Preparing for Rising Seas

Image
Professor Hermann confers with graduate Landscape Architecture students

“I think this should be your first slide when you present the project, because this is your big idea,” Landscape Architecture Professor Elizabeth Hermann tells a student at an informal desk crit. Her graduate-level Urban Systems class is preparing to share ongoing research related to sea-level rise in New England’s Narragansett Bay with a six-university consortium taking the Envision Resilience Challenge. Each team is studying a different vulnerable site adjacent to the bay, and Hermann’s class is focused on South Providence.

“These frontline communities have some of the highest asthma rates in the state and lie in the direct path of rising sea levels.”

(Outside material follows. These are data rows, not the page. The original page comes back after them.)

(** The dict returned by [set_robot_config]. *)
Record ConfigResponse := {
  cr_success : bool;
  cr_robot_config : RobotConfig;
  cr_message : string }.

(** One entry of the catalog served by [get_available_robots]. *)
Record RobotProfile := {
  rp_id : string;
  rp_name : string;
  rp_dof : nat;
  rp_description : string }.

(** ** Transport and global state *)

(** A connection handle; two handles are the same object iff equal. *)
Definition WebSocket := nat.

(** Messages the server sends, by their ["type"] tag. *)
Inductive ServerMsg :=
| config_msg (data : RobotConfig)
| pong_msg
| tracking_result_msg (data : TrackingResult)
| config_update_msg (data : RobotConfig).

Definition msg_type (m : ServerMsg) : string :=
  match m with
  | config_msg _ => "config"
  | pong_msg => "pong"
  | tracking_result_msg _ => "tracking_result"
  | config_update_msg _ => "config_update"
  end.

(** The network as the backend sees it: the handles on which [send_json]
    raises, and every message delivered so far, oldest first. *)
Record Transport := {
  dead : gset WebSocket;
  outbox : list (WebSocket * ServerMsg) }.

Record State := {
  active_sessions : gmap string TrackingSession;
  websocket_connections : list WebSocket;
  current_robot_config : RobotConfig;
  net : Transport }.

Definition set_net (t : Transport) (st : State) : State :=
  {| active_sessions := active_sessions st;
     websocket_connections := websocket_connections st;
     current_robot_config := current_robot_config st;
     net := t |}.

Definition set_connections (l : list WebSocket) (st : State) : State :=
  {| active_sessions := active_sessions st;
     websocket_connections := l;
     current_robot_config := current_robot_config st;
     net := net st |}.

Definition set_config (c : RobotConfig) (st : State) : State :=
  {| active_sessions := active_sessions st;
     websocket_connections := websocket_connections st;
     current_robot_config := c;
     net := net st |}.

(** The module-level initial values. *)
Definition initial_state (t : Transport) : State :=
  {| active_sessions := ∅;
     websocket_connections := [];
     current_robot_config := RobotConfig_default;
     net := t |}.

(** [await connection.send_json(message)] *)
Definition send_json (ws : WebSocket) (msg : ServerMsg) (t : Transport)
  : result Transport :=
  if decide (ws ∈ dead t)
  then Raise (RuntimeError "send failed")
  else Ok {| dead := dead t; outbox := outbox t ++ [(ws, msg)] |}.

(** Messages delivered to [ws]. *)
Definition delivered (ws : WebSocket) (t : Transport) : list ServerMsg :=
  (filter (λ p, p.1 = ws) (outbox t)).*2.

(** ** GET /api/robots *)

Definition get_available_robots : list RobotProfile :=
  [ {| rp_id := "SO-101"; rp_name := "SO-101 Humanoid Arm"; rp_dof := 6;
       rp_description := "6-DOF humanoid robot arm with gripper" |};
    {| rp_id := "SO-100"; rp_name := "SO-100 Industrial Arm"; rp_dof := 6;
       rp_description := "Industrial 6-DOF robot arm" |};
    {| rp_id := "KOCH"; rp_name := "Koch Robotic Arm"; rp_dof := 7;
       rp_description := "7-DOF research robot arm" |} ].

(** The degree-of-freedom count the catalog lists for a robot id. *)
Definition catalog_dof (id : string) : option nat :=
  rp_dof <$> List.find (λ p, String.eqb (rp_id p) id) get_available_robots.

(** ** POST /api/track *)

Definition FingertipData_default : FingertipData :=
  {| thumb := None; index_pip := None; index_tip := None |}.

Definition track_body (now : datetime) (data : json) (st : State)
  : result TrackingResult :=
  image ← py_get data "image" (JStr "");
  let hand_detected := py_ne_str image "" in
  let '(fingertips, robot_control) :=
    if hand_detected then
      ({| thumb := Some {| x := 0.45; y := 0.35; z := 0.2 |};
          index_pip := Some {| x := 0.52; y := 0.28; z := 0.15 |};
          index_tip := Some {| x := 0.58; y := 0.22; z := 0.1 |} |},
       {| joint_angles :=
            [PFloat 45.2; PFloat (-30.5); PFloat 60.1;
             PFloat 15.0; PFloat (-45.0); PFloat 90.0];
          end_effector_pose :=
            {| position :=
                 {| pos_x := PFloat 0.25; pos_y := PFloat 0.15;
                    pos_z := PFloat 0.30 |};
               orientation :=
                 {| roll := PInt 0; pitch := PInt 45; yaw := PInt (-30) |} |};
          gripper_state := "open";
          in_workspace := true;
          confidence := PFloat 0.94 |})
    else
      (FingertipData_default,
       {| joint_angles := [PInt 0; PInt 0; PInt 0; PInt 0; PInt 0; PInt 0];
          end_effector_pose :=
            {| position :=
                 {| pos_x := PInt 0; pos_y := PInt 0; pos_z := PInt 0 |};
               orientation :=
                 {| roll := PInt 0; pitch := PInt 0; yaw := PInt 0 |} |};
          gripper_state := "open";
          in_workspace := false;
          confidence := PFloat 0.0 |}) in
  Ok {| tr_success := true;
        tr_timestamp := now;
        tr_hand_detected := hand_detected;
        tr_fingertips := fingertips;
        tr_robot_control := robot_control;
        tr_robot_type := robot_type (current_robot_config st);
        tr_processing_time_ms := PFloat 16.7 |}.

(** The [try ... except Exception] around the body. *)
Definition process_hand_tracking (now : datetime) (data : json) (st : State)
  : result TrackingResult :=
  match track_body now data st with
  | Ok r => Ok r
  | Raise e => Raise (HTTPException 500 ("Tracking error: " ++ exn_str e)%string)
  end.

(** ** Broadcast coordinator *)

(** The [for connection in websocket_connections] loop when no other task
    runs while a send is awaited, so that the list read is the list as it
    was: [send_json] inside a bare [try ... except: pass]; a handle is
    appended to [active_connections] only after its send returned.
    [broadcast_live] below is the loop with other tasks at its awaits. *)
Fixpoint broadcast_loop (conns : list WebSocket) (message : ServerMsg)
    (active_connections : list WebSocket) (t : Transport)
  : list WebSocket * Transport :=
  match conns with
  | [] => (active_connections, t)
  | connection :: rest =>
      match send_json connection message t with
      | Ok t' =>
          broadcast_loop rest message (active_connections ++ [connection]) t'
      | Raise _ => broadcast_loop rest message active_connections t
      end
  end.

(** [broadcast_config_update] run without interruption. *)
Definition broadcast_config_update (st : State) : State :=
  match websocket_connections st with
  | [] => st
  | _ :: _ =>
      let message := config_update_msg (current_robot_config st) in
      let '(active_connections, t) :=
        broadcast_loop (websocket_connections st) message [] (net st) in
      set_connections active_connections (set_net t st)
  end.

(** ** POST /api/config/robot *)

(** The argument is the request body after pydantic parsed it into a
    [RobotConfig]; the function itself inspects nothing. *)
Definition set_robot_config (config : RobotConfig) (st : State)
  : State * ConfigResponse :=
  let st := set_config config st in
  let st := broadcast_config_update st in
  (st, {| cr_success := true;
          cr_robot_config := current_robot_config st;
          cr_message := ("Robot configured to " ++ robot_type config)%string |}).

(** ** WS /api/tracking/live *)

(** Where a handler stands: before [accept] returned, inside the receive
    loop, or past its [finally]. *)
Inductive ConnState := CONNECTING | OPEN | CLOSED.

(** What [await websocket.receive_json()] gives: a decoded value, or an
    exception (the peer left, or the text was not JSON). *)
Inductive Inbound :=
| recv_json (data : json)
| recv_raise (e : pyexn).

Definition st_send (ws : WebSocket) (msg : ServerMsg) (st : State)
  : result State :=
  t ← send_json ws msg (net st); Ok (set_net t st).

(** The [finally] clause. *)
Definition finally_unregister (ws : WebSocket) (st : State) : State :=
  if decide (ws ∈ websocket_connections st)
  then set_connections (py_list_remove ws (websocket_connections st)) st
  else st.

(** The dict the ["image"] branch builds for the tracker. *)
Definition image_tracking_data (data : json) : result json :=
  image_data ← py_get data "data" (JStr "");
  tracking_mode ← py_get data "tracking_mode" (JStr "mediapipe");
  rtype ← py_get data "robot_type" (JStr "so101");
  timestamp ← py_get data "timestamp" JNull;
  client_timestamp ← py_get data "client_timestamp" JNull;
  Ok (JObj (<["image" := image_data]>
           (<["tracking_mode" := tracking_mode]>
           (<["robot_type" := rtype]>
           (<["timestamp" := timestamp]>
           (<["client_timestamp" := client_timestamp]> ∅)))))).

(** One pass through the body of [while True], after the receive. *)
Definition handle_message (now : datetime) (ws : WebSocket) (data : json)
    (st : State) : result State :=
  ty ← py_get data "type" JNull;
  if py_eq_str ty "ping" then st_send ws pong_msg st
  else if py_eq_str ty "track" then
    payload ← py_get data "data" (JObj ∅);
    r ← process_hand_tracking now payload st;
    st_send ws (tracking_result_msg r) st
  else if py_eq_str ty "image" then
    tracking_data ← image_tracking_data data;
    r ← process_hand_tracking now tracking_data st;
    st_send ws (tracking_result_msg r) st
  else Ok st.

(** [websocket_connections.append(websocket)] *)
Definition register (ws : WebSocket) (st : State) : State :=
  set_connections (websocket_connections st ++ [ws]) st.

(** After [accept]: register, then push the current configuration. *)
Definition ws_connect (ws : WebSocket) (st : State) : State * ConnState :=
  let st := register ws st in
  match st_send ws (config_msg (current_robot_config st)) st with
  | Ok st' => (st', OPEN)
  | Raise _ => (finally_unregister ws st, CLOSED)
  end.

Professor Elizabeth Hermann

“We’re looking at a Providence neighborhood in which issues of social and environmental justice intersect with disruptive infrastructure, an estuarine landscape, a contaminated industrialized waterfront and food insecurity, among other serious concerns,” Hermann says. “These frontline communities have some of the highest asthma rates in the state and lie in the direct path of rising sea levels.”

colorful diagrams show how students propose to mix up the neighborhood
Danfei Zhang MLA 23 and Jinting Liu MLA 23 propose mid-sized clusters of mixed-use spaces.

The big idea Danfei Zhang MLA 23 and Jinting Liu MLA 23 are working on involves rethinking areas of single land use in the neighborhood and creating mid-sized clusters of mixed-use space combining small-scale farming, housing and biofuel production, for example. “The I-95 highway could serve as both a barrier to rising seas and an energy farm,” Zhang says.

a student presents a cardboard model of the landscape
Xinyi Cai MLA 23 made cardboard models to show how her design incorporates the existing highway.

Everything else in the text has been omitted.